Nurses being put on a pedestal during COVID-19 is good in some ways, but also concerns Jaja.
“On the one hand, I am happy that society gets to see the value of the nursing profession,” he said. “Society gets to see us on par with soldiers, armed forces. But I’m also apprehensive because it almost gives the impression that nurses have it all. Nurses know what to do. Nurses are prepared. And that might not be the case.”
The superhero designation is a reality for many on today’s front lines, according to an article in the Washington Post. That’s while many healthcare workers confide that the pandemic has left them feeling lost, alone and unable to sleep, the article states.

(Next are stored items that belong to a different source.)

(** drivers/char/tty_io.c:617-713 [eraser] *)
Definition eraser (c : Z) (t : tty_struct) : tty_struct :=
  let go kt :=
    let t := erase_loop 1024 kt false t in
    if erasing t && (head (secondary t) =? canon_head t) then out 47 t <| erasing := false |> else t in
  if head (secondary t) =? canon_head t then t
  else if c =? cc VERASE t then go ERASE
  else if c =? cc VWERASE t then go WERASE
  else if negb (L_ ECHO t) then t <| secondary ::= fun q => q <| head := canon_head t |> |>
  else if negb (L_ ECHOK t) || negb (L_ ECHOKE t) then
    let t := t <| secondary ::= fun q => q <| head := canon_head t |> |> in
    let t := end_erasing t in
    let t := echo_char (cc VKILL t) t in
    if L_ ECHOK t then out 10 t else t
  else go KILL.

(** ** Input *)

(** drivers/char/tty_ioctl.c:45-63 [flush_input] *)
Definition flush_input (t : tty_struct) : tty_struct :=
  t <| tread_q ::= fun q => q <| head := 0 |> <| tail := 0 |> |>
    <| secondary ::= fun q => q <| head := 0 |> <| tail := 0 |> |>
    <| canon_head := 0 |> <| canon_data := 0 |> <| erasing := false |>
    <| readq_flags := ∅ |> <| secondary_flags := ∅ |>.

(** drivers/char/tty_ioctl.c:65-83 [flush_output] *)
Definition flush_output (t : tty_struct) : tty_struct :=
  t <| write_q ::= fun q => q <| head := 0 |> <| tail := 0 |> |>
    <| kern ::= wake_up_interruptible (write_wait t) |>.

(** drivers/char/tty_io.c:715-722 [isig] *)
Definition isig (sig : Z) (t : tty_struct) : tty_struct :=
  let t := t <| kern ::= fun s => (kill_pg (tty_pgrp t) sig 1 s).2 |> in
  if L_ NOFLSH t then t else flush_output (flush_input t).

(** drivers/char/tty_io.c:768-799 a character [c] after an error, [None]: the
    previous one was not an error *)
Definition cook_error (c : Z) (t : tty_struct) : option tty_struct :=
  if char_error t =? 0 then None
  else
    let err := char_error t in
    let t := t <| char_error := 0 |> in
    if err =? TTY_BREAK then
      Some (if I_ IGNBRK t then t
            else if I_ BRKINT t then t
            else put_secondary 0 (if I_ PARMRK t then put_secondary 0 (put_secondary 255 t) else t))
    else if err =? TTY_OVERRUN then Some t
    else if I_ IGNPAR t then Some t
    else if I_ PARMRK t then Some (put_secondary c (put_secondary 0 (put_secondary 255 t)))
    else Some (put_secondary 0 t).

(** drivers/char/tty_io.c:800-811 the character that counts, [None]: it is
    ignored *)
Definition cook_map (c : Z) (t : tty_struct) : option (Z * tty_struct) :=
  let c := if I_ ISTRIP t then Z.land c 0x7f else c in
  let c' :=
    if lnext t then Some c
    else if c =? 13 then
      if I_ IGNCR t then None else Some (if I_ ICRNL t then 10 else c)
    else Some (if (c =? 10) && I_ INLCR t then 13 else c) in
  match c' with
  | None => None
  | Some c =>
      let c := if I_ IUCLC t && L_ IEXTEN t then tolower_char c else c in
      Some (c, if c =? __DISABLED_CHAR then t <| lnext := true |> else t)
  end.

(** drivers/char/tty_io.c:833-849 the line is shown again *)
Fixpoint reprint_loop (fuel : nat) (tail : Z) (t : tty_struct) : tty_struct :=
  match fuel with
  | O => t
  | S fuel =>
      if tail =? head (secondary t) then t
      else reprint_loop fuel (INC tail) (echo_char (znth 0 (buf (secondary t)) tail) t)
  end.

(** drivers/char/tty_io.c:812-850 editing, [None]: another character *)
Definition cook_edit (c : Z) (t : tty_struct) : option tty_struct :=
  if negb (L_ ICANON t) || lnext t then None
  else if (c =? cc VERASE t) || (c =? cc VKILL t) || ((c =? cc VWERASE t) && L_ IEXTEN t) then
    Some (eraser c t)
  else if (c =? cc VLNEXT t) && L_ IEXTEN t then
    let t := t <| lnext := true |> in
    Some (if L_ ECHO t then
            let t := end_erasing t in
            if L_ ECHOCTL t then out 8 (out 94 t) else t
          else t)
  else if (c =? cc VREPRINT t) && L_ ECHO t && L_ IEXTEN t then
    let t := out 10 (echo_char c (end_erasing t)) in
    Some (reprint_loop 1024 (canon_head t) t)
  else None.

(** drivers/char/tty_io.c:851-861 flow control, [None]: another character *)
Definition cook_flow (c : Z) (t : tty_struct) : option tty_struct :=
  if negb (I_ IXON t) || lnext t then None
  else if (stopped t && I_ IXANY t && L_ IEXTEN t) || (c =? cc VSTART t) then Some (start_tty t)
  else if c =? cc VSTOP t then Some (stop_tty t)
  else None.

(** drivers/char/tty_io.c:862-876 signals, [None]: another character *)
Definition cook_signal (c : Z) (t : tty_struct) : option tty_struct :=
  if negb (L_ ISIG t) || lnext t then None
  else if c =? cc VINTR t then Some (isig SIGINT t)
  else if c =? cc VQUIT t then Some (isig SIGQUIT t)
  else if c =? cc VSUSP t then
    Some (if is_orphaned_pgrp (tty_pgrp t) (kern t) then t else isig SIGTSTP t)
  else None.
(* ===== verification/Ttyspec.v ===== *)
(** Line editing as it is meant: the terminal of [Tty] in canonical mode refines
    an editor that keeps the lines that are complete and the line being typed as
    lists. *)

From S2P Require Import Prelude Errno Vsprintf Task Sched Signal Ttyq Tty.

(** * Queues with marks *)

(** The bytes of a queue, oldest first, each with its bit of a bitmap. *)
Definition entry (q : tty_queue) (f : gset Z) (k : nat) : Z * bool :=
  let i := mask (tail q + Z.of_nat k) in (znth 0 (buf q) i, bool_decide (i ∈ f)).
Definition marked (q : tty_queue) (f : gset Z) : list (Z * bool) := entry q f <$> seq 0 (Z.to_nat (CHARS q)).

(** No bit is set outside of the queue. *)
Definition inside (q : tty_queue) (f : gset Z) : Prop :=
  forall i, i ∈ f -> 0 <= i < TTY_BUF_SIZE /\ mask (i - tail q) < CHARS q.

Lemma chars_bounds q : 0 <= CHARS q < TTY_BUF_SIZE.
Proof. apply mask_bounds. Qed.

Lemma marked_length q f : Z.of_nat (length (marked q f)) = CHARS q.
Proof. unfold marked. rewrite length_fmap, length_seq. pose proof (chars_bounds q). lia. Qed.

Lemma marked_lookup q f k :
  marked q f !! k = if decide (Z.of_nat k < CHARS q) then Some (entry q f k) else None.
Proof.
  unfold marked. rewrite list_lookup_fmap. pose proof (chars_bounds q). case_decide.
  - by rewrite lookup_seq_lt by lia.
  - by rewrite lookup_seq_ge by lia.
Qed.

Lemma left_marked q f : queue_ok q -> LEFT q = 1023 - Z.of_nat (length (marked q f)).
Proof. intros H. rewrite marked_length. destruct H. ring_arith. Qed.

Lemma empty_marked q f : queue_ok q -> EMPTY q = true <-> marked q f = [].
Proof.
  intros H. pose proof (marked_length q f) as Hl. destruct H. split.
  - intros E. destruct (marked q f); [done |]. cbn in Hl. ring_arith.
  - intros E. rewrite E in Hl. cbn in Hl. ring_arith.
Qed.

(** A list of marks from its elements. *)
Lemma marked_eq q f l :
  CHARS q = Z.of_nat (length l) -> (forall k x, l !! k = Some x -> entry q f k = x) -> marked q f = l.
Proof.
  intros Hc Hl. apply list_eq. intros k. rewrite marked_lookup. case_decide as Hk.
  - destruct (lookup_lt_is_Some_2 l k) as [x Hx]; [lia |]. rewrite Hx. f_equal. by apply Hl.
  - symmetry. apply lookup_ge_None. lia.
Qed.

“They second-guess their decisions, experience panic attacks, worry constantly about their patients, their families and themselves, and feel tremendous anxiety about how and when this might end,” according to the article.
In reality, nurses have a steep learning curve in a pandemic such as COVID-19, and they will make mistakes, Jaja said.
Not paying attention to the needs of today’s healthcare workers could come at great cost. Nurses and physicians were struggling with stress even before the pandemic, the Washington Post article noted.
“A study of 1,257 doctors and nurses in China during that country’s coronavirus peak found that half reported depression, 45% anxiety and 34% insomnia. Another, looking at 1,400 healthcare workers in Italy and published in JAMA Network Open, found half showed signs of post-traumatic stress, a quarter depression and 20% anxiety,” according to the Post.
There is hope, however.
Jaja said despite the trauma during the Ebola outbreak, good things came out of his experience in Sierra Leone. Today, for example, he focuses on helping others. He feels strongly that better preparation and more resources might have prevented lasting mental health challenges from the trauma.
“I think at the end of the day, going to Sierra Leone made me a better person,” he said. “It gave me a focus, a new lease on life and a new direction.”